Vibrational properties of photochromic yttrium oxyhydride and oxydeuteride thin films

Abstract

A comprehensive study of the vibrational properties of photochromic yttrium oxyhydride (YHO) and oxydeuteride (YDO) thin films is presented. These films are deposited using reactive magnetron sputtering, followed by post-oxidation. Our investigation employs vibrational Fourier-transform infrared (FTIR) spectroscopy, in conjunction with first-principles Density Functional Theory (DFT) calculations.
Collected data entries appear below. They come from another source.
(* ===== verification/LowerAgg.v ===== *)
(** Aggregation lowering (host/bifrost, src/lower/agg.rs): the chains of the
    counting aggregations, the three histograms, and the map each chain
    needs. *)

From Stdlib Require Import Strings.String.
From stdpp Require Import gmap.
From S2P Require Import Prelude Emit Schema HostDof LowerState LowerDif LowerAction.

Local Open Scope Z_scope.
Local Open Scope list_scope.

Definition DTRACEAGG_COUNT : Z := 0x0701.
Definition DTRACEAGG_MIN : Z := 0x0702.
Definition DTRACEAGG_MAX : Z := 0x0703.
Definition DTRACEAGG_AVG : Z := 0x0704.
Definition DTRACEAGG_SUM : Z := 0x0705.
Definition DTRACEAGG_STDDEV : Z := 0x0706.
Definition DTRACEAGG_QUANTIZE : Z := 0x0707.
Definition DTRACEAGG_LQUANTIZE : Z := 0x0708.
Definition DTRACEAGG_LLQUANTIZE : Z := 0x0709.

Definition is_agg_action (kind : Z) : bool := Z.land kind 0xff00 =? 0x0700.

(** *** Branches over what follows *)

(** The offset field of the branch at byte [pos] of [b], to the end of [b]. *)
Definition patch_end {E} (b : bytes) (pos : Z) : outcome E bytes :=
  write b (pos + 2) (to_le 2 (as_i16 ((len b - pos - 8) / 8))).

Definition patch_to_end (pos : Z) : lower_m unit := fun s =>
  match patch_end (body s) pos with
  | Ret b => (Ret tt, with_out s (b, kfunc_relocs s))
  | Throw e => (Throw e, s)
  | Panic => (Panic, s)
  end.

(** The branch [jump] is emitted with no distance, then [m], then the distance
    over [m] is written into it. *)
Definition jump_over (jump : bytes) (m : lower_m unit) : lower_m unit :=
  pos ← st_gets (fun s => len (body s));
  emits [jump] ;;
  m ;;
  patch_to_end pos.

(** *** The counting aggregations *)

(** [r0 = lookup(map, r10 + key_off)] *)
Definition emit_lookup (fd key_off : Z) : list bytes :=
  [bpf_ld_map_fd 1 fd; bpf_mov64_reg 2 10; bpf_alu64_imm 0x07 2 key_off;
   bpf_call HELPER_MAP_LOOKUP_ELEM].

(** A zero value inserted under the key, and the key looked up again. *)
Definition emit_upsert (fd key_off : Z) : list bytes :=
  [bpf_mov64_imm 7 0; bpf_stx_dw 10 7 (-8);
   bpf_ld_map_fd 1 fd; bpf_mov64_reg 2 10; bpf_alu64_imm 0x07 2 key_off;
   bpf_mov64_reg 3 10; bpf_alu64_imm 0x07 3 (-8); bpf_mov64_imm 4 0;
   bpf_call HELPER_MAP_UPDATE_ELEM] ++ emit_lookup fd key_off.

(** The update of the per-CPU slot at [*r0], the value in r6. *)
Definition emit_update (kind : Z) : list bytes :=
  if kind =? DTRACEAGG_COUNT then [bpf_mov64_imm 1 1; bpf_atomic_add 0 1 0]
  else if kind =? DTRACEAGG_SUM then [bpf_mov64_reg 1 6; bpf_atomic_add 0 1 0]
  else if kind =? DTRACEAGG_MIN then
    [bpf_ldx_dw 1 0 0; bpf_mov64_reg 2 6; bpf_jeq_imm 1 0 1; bpf_insn 0x3d 2 1 1 0;
     bpf_insn 0x7b 0 2 0 0]
  else if kind =? DTRACEAGG_MAX then
    [bpf_ldx_dw 1 0 0; bpf_mov64_reg 2 6; bpf_insn 0xbd 2 1 1 0; bpf_insn 0x7b 0 2 0 0]
  else if kind =? DTRACEAGG_AVG then
    [bpf_mov64_reg 1 6; bpf_atomic_add 0 1 0; bpf_mov64_imm 1 1; bpf_atomic_add 0 1 8]
  else if kind =? DTRACEAGG_STDDEV then
    [bpf_mov64_imm 1 1; bpf_atomic_add 0 1 0; bpf_mov64_reg 1 6; bpf_atomic_add 0 1 8;
     bpf_mov64_reg 1 6; bpf_insn BPF_MUL64_REG 1 6 0 0; bpf_atomic_add 0 1 16]
  else [].

Definition MAX_KEYS : Z := 4.

(** One key: its value, or the first eight bytes it points at, in its slot. *)
Definition emit_key (dof : Dof) (n_keys i : Z) (key_action : Action) : lower_m unit :=
  lower_action_into dof key_action ;;
  cat ← st_lift (category_for_difo dof (difo key_action));
  (if needs_8byte_deref cat then emits [bpf_ldx_dw 0 0 0] else mret tt) ;;
  emits [bpf_stx_dw 10 0 (-16 - 8 * (n_keys - 1 - i))].

Fixpoint emit_keys (dof : Dof) (n_keys i : Z) (l : list Action) : lower_m unit :=
  match l with
  | [] => mret tt
  | a :: l => emit_key dof n_keys i a ;; emit_keys dof n_keys (i + 1) l
  end.

Definition counting (kind : Z) : bool :=
  bool_decide (kind ∈ [DTRACEAGG_COUNT; DTRACEAGG_SUM; DTRACEAGG_MIN; DTRACEAGG_MAX;
                       DTRACEAGG_AVG; DTRACEAGG_STDDEV]).

(** The chain of a counting aggregation with [n_keys <= MAX_KEYS] keys. *)
Definition emit_counting_chain (dof : Dof) (actions : list Action) (chain_start n_keys : Z)
    (agg : Action) : lower_m unit :=
  let kind := act_kind agg in
  (if kind =? DTRACEAGG_COUNT then mret tt
   else lower_difo_by_secidx dof (difo agg) ;; emits [bpf_mov64_reg 6 0]) ;;
  let key_base_off := if n_keys =? 0 then -16 else -16 - 8 * (n_keys - 1) in
  (if n_keys =? 0 then emits [bpf_mov64_imm 0 0; bpf_stx_dw 10 0 (-16)]
   else
     keys ← st_lift (slice actions (chain_start + 1) (chain_start + n_keys + 1));
     emit_keys dof n_keys 0 keys) ;;
  fd ← st_gets agg_map_fake_fd;
  emits (emit_lookup fd key_base_off) ;;
  (if 1 <=? n_keys
   then jump_over (bpf_jcc_imm 0x55 0 0 0) (emits (emit_upsert fd key_base_off))
   else mret tt) ;;
  jump_over (bpf_jeq_imm 0 0 0) (emits (emit_update kind)) ;;
  emits epilogue.

(** *** Histograms *)

(** [actions.iter().find(|a| a.kind == kind)] *)
Definition find_kind (actions : list Action) (kind : Z) : outcome LoweringError Action :=
  ok_or (List.find (fun a => act_kind a =? kind) actions) (UnsupportedActionKind 0).

(** A step of the binary search for the highest set bit of r6: when r6 has a
    bit at or above [shift_bits], r7 counts [add] and r6 is shifted. *)
Definition quantize_step (shift_bits add : Z) : list bytes :=
  [bpf_jcc_imm 0xa5 6 (Z.shiftl 1 shift_bits) 2; bpf_alu64_imm 0x07 7 add;
   bpf_alu64_imm 0x77 6 shift_bits].

(** From the value in r6, the bucket in r7. *)
Definition quantize_bucket : list bytes :=
  [bpf_mov64_imm 7 0; bpf_mov64_reg 5 6; bpf_alu64_imm 0x77 5 32; bpf_jcc_imm 0x15 5 0 2;
   bpf_alu64_imm 0x07 7 32; bpf_alu64_imm 0x77 6 32]
  ++ quantize_step 16 16 ++ quantize_step 8 8 ++ quantize_step 4 4 ++ quantize_step 2 2
  ++ quantize_step 1 1
  ++ [bpf_jcc_imm 0xa5 6 1 1; bpf_alu64_imm 0x07 7 1; bpf_alu64_imm 0x07 7 63].

(** [DTRACE_QUANTIZE_NBUCKETS] (bifrost-wire) *)
Definition NBUCKETS : Z := 127.

Definition emit_quantize_chain (dof : Dof) (actions : list Action) : lower_m unit :=
  agg ← st_lift (find_kind actions DTRACEAGG_QUANTIZE);
  lower_difo_by_secidx dof (difo agg) ;;
  emits [bpf_mov64_reg 6 0] ;;
  emits quantize_bucket ;;
  fd ← st_gets agg_map_fake_fd;
  emits ([bpf_mov64_reg 8 7; bpf_mov64_imm 0 0; bpf_stx_w 10 0 (-16)] ++ emit_lookup fd (-16)) ;;
  jump_over (bpf_jeq_imm 0 0 0)
    (emits [bpf_jcc_imm 0xa5 8 NBUCKETS 1; bpf_mov64_imm 8 (NBUCKETS - 1);
            bpf_alu64_imm 0x67 8 3; bpf_insn 0x0f 0 8 0 0; bpf_mov64_imm 1 1;
            bpf_atomic_add 0 1 0]) ;;
  emits epilogue.

Definition decode_lquantize_arg (arg : Z) : Z * Z * Z :=
  let base := as_i32 (Z.land arg 0xffffffff) in
  let levels := Z.land (Z.shiftr arg 32) 0xffff in
  let step := Z.land (Z.shiftr arg 48) 0xffff in
  (base, levels, step).

(** [i32::saturating_mul] *)
Definition saturating_mul_i32 (a b : Z) : Z := Z.max (- 2 ^ 31) (Z.min (2 ^ 31 - 1) (a * b)).

(** The code past the underflow test, in its side buffer. *)
Definition lquantize_body {E} (base levels step : Z) : outcome E bytes :=
  let upper_minus_base := saturating_mul_i32 levels step in
  let body := if base =? 0 then [] else bpf_alu64_imm 0x17 6 base in
  let jge_pos := len body in
  let body := body ++ bpf_jcc_imm 0x35 6 upper_minus_base 0 ++ bpf_alu64_imm 0x37 6 step
                ++ bpf_alu64_imm 0x07 6 1 ++ bpf_mov64_reg 7 6 in
  let ja_pos := len body in
  let body := body ++ bpf_ja 0 in
  let overflow_target := len body in
  let body := body ++ bpf_mov64_imm 7 (levels + 1) in
  let after_body := len body in
  body ← write body (jge_pos + 2) (to_le 2 (as_i16 ((overflow_target - (jge_pos + 8)) / 8)));
  write body (ja_pos + 2) (to_le 2 (as_i16 ((after_body - (ja_pos + 8)) / 8))).

(** The count of the bucket in r7 goes up by one, when the map has it. *)
Definition emit_bucket_count : lower_m unit :=
  fd ← st_gets agg_map_fake_fd;
  emits (bpf_stx_w 10 7 (-16) :: emit_lookup fd (-16)) ;;
  jump_over (bpf_jeq_imm 0 0 0) (emits [bpf_mov64_imm 1 1; bpf_atomic_add 0 1 0]) ;;
  emits epilogue.

Definition emit_lquantize_chain (dof : Dof) (actions : list Action) : lower_m unit :=
  agg ← st_lift (find_kind actions DTRACEAGG_LQUANTIZE);
  let '(base, levels, step) := decode_lquantize_arg (arg agg) in
  if (step =? 0) || (levels =? 0) then st_throw (UnsupportedActionKind (act_kind agg))
  else
    lower_difo_by_secidx dof (difo agg) ;;
    emits [bpf_mov64_reg 6 0; bpf_mov64_imm 7 0] ;;
    body ← st_lift (lquantize_body base levels step);
    let body_slots := as_i16 (len body / 8) in
    (if base =? 0 then mret tt else emits [bpf_jcc_imm 0xa5 6 base body_slots]) ;;
    emits [body] ;;
    emit_bucket_count.

Definition decode_llquantize_arg (arg : Z) : Z * Z * Z * Z :=
  let steps_per_mag := Z.land (Z.shiftr arg 16) 0xffff in
  let high_mag := Z.land (Z.shiftr arg 32) 0xff in
  let low_mag := Z.land (Z.shiftr arg 40) 0xff in
  let factor := Z.land (Z.shiftr arg 48) 0xffff in
  (factor, low_mag, high_mag, steps_per_mag).

Definition MAX_MAGS : Z := 8.

(** [u128::saturating_mul] *)
Definition saturating_mul_u128 (a b : Z) : Z := Z.min (2 ^ 128 - 1) (a * b).

(** [factor ^ n], saturating. *)
Fixpoint sat_pow (factor : Z) (n : nat) (t : Z) : Z :=
  match n with
  | O => t
  | S n => sat_pow factor n (saturating_mul_u128 t factor)
  end.

(** The pushes of the second loop: [n] further powers, as [u64]. *)
Fixpoint push_thresholds (factor : Z) (n : nat) (t : Z) : list Z :=
  match n with
  | O => []
  | S n => let t := saturating_mul_u128 t factor in t mod 2 ^ 64 :: push_thresholds factor n t
  end.

Definition thresholds (factor low_mag n_mags : Z) : list Z :=
  let t := sat_pow factor (Z.to_nat low_mag) 1 in
  t mod 2 ^ 64 :: push_thresholds factor (Z.to_nat n_mags) t.

(** [if v > i32::MAX as u64 { i32::MAX } else { v as i32 }] *)
Definition clamp_i32 (v : Z) : Z := if 2 ^ 31 - 1 <? v then 2 ^ 31 - 1 else v.

(** The block of magnitude [i], the band from [lo] to [hi]. *)
Definition magnitude_block (i steps_per_mag lo hi : Z) : list bytes :=
  let band := Z.max 0 (hi - lo) in
  let sub_step := band / steps_per_mag in
  let blk :=
    (if lo =? 0 then [] else [bpf_alu64_imm 0x17 6 (clamp_i32 lo)])
    ++ (if sub_step =? 0 then [] else [bpf_alu64_imm 0x37 6 (clamp_i32 sub_step)])
    ++ [bpf_alu64_imm 0x07 6 (i * steps_per_mag + 1); bpf_mov64_reg 7 6; bpf_ja 0] in
  let blk_slots := as_i16 (len (concat blk) / 8) in
  bpf_jcc_imm 0x35 6 (clamp_i32 hi) blk_slots :: blk.

Fixpoint magnitude_blocks (i steps_per_mag : Z) (ts : list Z) : list bytes :=
  match ts with
  | lo :: (hi :: _) as rest =>
      magnitude_block i steps_per_mag lo hi ++ magnitude_blocks (i + 1) steps_per_mag rest
  | _ => []
  end.

(** The slot-by-slot walk that points every unpatched jump at the end. *)
Fixpoint patch_jas {E} (fuel : nat) (b : bytes) (i : Z) : outcome E bytes :=
  match fuel with
  | O => Panic
  | S fuel =>
      if i + 8 <=? len b then
        code ← byte_at b i;
        off ← (v ← le_at 2 b (i + 2); Ret (to_signed 16 v));
        b ← (if (code =? BPF_JA) && (off =? 0)
             then write b (i + 2) (to_le 2 (as_i16 ((len b - (i + 8)) / 8)))
             else Ret b);
        patch_jas fuel b (i + 8)
      else Ret b
  end.

(** Every turn of the walk goes eight bytes on. *)
Definition llquantize_body {E} (steps_per_mag n_mags : Z) (ts : list Z) : outcome E bytes :=
  let body := concat (magnitude_blocks 0 steps_per_mag ts
                        ++ [bpf_mov64_imm 7 (n_mags * steps_per_mag + 1)]) in
  patch_jas (S (length body)) body 0.

Definition emit_llquantize_chain (dof : Dof) (actions : list Action) : lower_m unit :=
  agg ← st_lift (find_kind actions DTRACEAGG_LLQUANTIZE);
  let '(factor, low_mag, high_mag, steps_per_mag) := decode_llquantize_arg (arg agg) in
  if (factor <? 2) || (steps_per_mag =? 0) || (high_mag <? low_mag)
  then st_throw (UnsupportedActionKind (act_kind agg))
  else
    let n_mags := high_mag - low_mag + 1 in
    if MAX_MAGS <? n_mags then st_throw (UnsupportedActionKind (act_kind agg))
    else
      lower_difo_by_secidx dof (difo agg) ;;
      emits [bpf_mov64_reg 6 0; bpf_mov64_imm 7 0] ;;
      let ts := thresholds factor low_mag n_mags in
      let underflow_t := as_i32 (hd 0 ts) in
      body ← st_lift (llquantize_body steps_per_mag n_mags ts);
      let body_slots := as_i16 (len body / 8) in
      (if 0 <? underflow_t then emits [bpf_jcc_imm 0xa5 6 underflow_t body_slots]
       else mret tt) ;;
      emits [body] ;;
      emit_bucket_count.

(** *** Chains *)

(** [&actions[i]] *)
Definition action_at {E} (actions : list Action) (i : Z) : outcome E Action :=
  match actions !! Z.to_nat i with Some a => Ret a | None => Panic end.

Definition emit_agg_chain_at (dof : Dof) (actions : list Action) (chain_start agg_pos : Z)
  : lower_m unit :=
  agg ← st_lift (action_at actions agg_pos);
  let n_keys := Z.max 0 (agg_pos - (chain_start + 1)) in
  let kind := act_kind agg in
  if MAX_KEYS <? n_keys then st_throw (UnsupportedActionKind kind)
  else if kind =? DTRACEAGG_QUANTIZE then emit_quantize_chain dof actions
  else if kind =? DTRACEAGG_LQUANTIZE then emit_lquantize_chain dof actions
  else if kind =? DTRACEAGG_LLQUANTIZE then emit_llquantize_chain dof actions
  else if negb (counting kind) then st_throw (UnsupportedActionKind kind)
  else emit_counting_chain dof actions chain_start n_keys agg.

Definition emit_agg_chain (dof : Dof) (actions : list Action) (agg_pos : Z) : lower_m unit :=
  emit_agg_chain_at dof actions 0 agg_pos.

(** [QUANTIZE_VALUE_SIZE] (bifrost-wire) *)
Definition QUANTIZE_VALUE_SIZE : Z := NBUCKETS * 8.

(** Map type, key size, value size and entries. *)
Definition agg_map_decl_for_chain_at {E} (actions : list Action) (chain_start agg_pos : Z)
  : outcome E (option (Z * Z * Z * Z)) :=
  agg ← action_at actions agg_pos;
  let n_keys := Z.max 0 (agg_pos - (chain_start + 1)) in
  let kind := act_kind agg in
  let value_size := if kind =? DTRACEAGG_AVG then 16
                    else if kind =? DTRACEAGG_STDDEV then 24 else 8 in
  Ret (if kind =? DTRACEAGG_QUANTIZE then
         if n_keys =? 0 then Some (6, 4, QUANTIZE_VALUE_SIZE, 1)
         else if MAX_KEYS <? n_keys then None
         else Some (5, 8 * n_keys, QUANTIZE_VALUE_SIZE, 64)
       else if (kind =? DTRACEAGG_LQUANTIZE) || (kind =? DTRACEAGG_LLQUANTIZE)
       then Some (6, 4, value_size, 64)
       else if n_keys =? 0 then Some (6, 4, value_size, 1)
       else if MAX_KEYS <? n_keys then None
       else Some (5, 8 * n_keys, value_size, 64)).

Definition agg_map_decl_for_chain {E} (actions : list Action) (agg_pos : Z)
  : outcome E (option (Z * Z * Z * Z)) := agg_map_decl_for_chain_at actions 0 agg_pos.

Definition agg_kind_str (kind : Z) : option string :=
  if kind =? DTRACEAGG_COUNT then Some "count"%string
  else if kind =? DTRACEAGG_SUM then Some "sum"%string
  else if kind =? DTRACEAGG_STDDEV then Some "stddev"%string
  else if kind =? DTRACEAGG_MIN then Some "min"%string
  else if kind =? DTRACEAGG_MAX then Some "max"%string
  else if kind =? DTRACEAGG_AVG then Some "avg"%string
  else if kind =? DTRACEAGG_QUANTIZE then Some "quantize"%string
  else if kind =? DTRACEAGG_LQUANTIZE then Some "lquantize"%string
  else if kind =? DTRACEAGG_LLQUANTIZE then Some "llquantize"%string
  else None.

(** [is_execname_difo], [is_string_literal_difo] *)
Definition is_execname_difo {E} (dof : Dof) (difo_secidx : Z) : outcome E bool :=
  o ← dif_section_of dof difo_secidx;
  match o with
  | None => Ret false
  | Some dif_sec =>
      l ← dif_instructions dof dif_sec;
      Ret (existsb (fun ins => (op ins =? 0x29) && (imm16 ins =? 0x0118)) l)
  end.

Definition is_string_literal_difo {E} (dof : Dof) (difo_secidx : Z) : outcome E bool :=
  o ← dif_section_of dof difo_secidx;
  match o with
  | None => Ret false
  | Some dif_sec =>
      l ← dif_instructions dof dif_sec; Ret (existsb (fun ins => op ins =? 0x26) l)
  end.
The FTIR spectra of the films reveal broad vibrational bands, primarily attributed to the disordered structure containing small crystallites (<10 nm), as confirmed by solid-state nuclear magnetic resonance and X-ray diffraction measurements. An isotopic shift from approximately 900 to 745 cm⁻¹ is observed in the hydrogen/deuterium-related vibration band, while the lower frequency bands (< 600 cm⁻¹) remain unaffected upon replacement of hydrogen with deuterium. These experimental observations are consistent with the DFT theoretical calculations for various stable YHO lattices reported in the literature. Illumination of the films with ultraviolet light at 3.3 eV leads to additional absorption not only in the visible light range but also up to approximately 2000 cm⁻¹ in the mid-infrared region. However, no phase transformation change or formation of hydroxyl (OH) groups are observed following illumination. Our findings provide valuable insight into the vibrational and photochromic properties of YH(D)O thin films.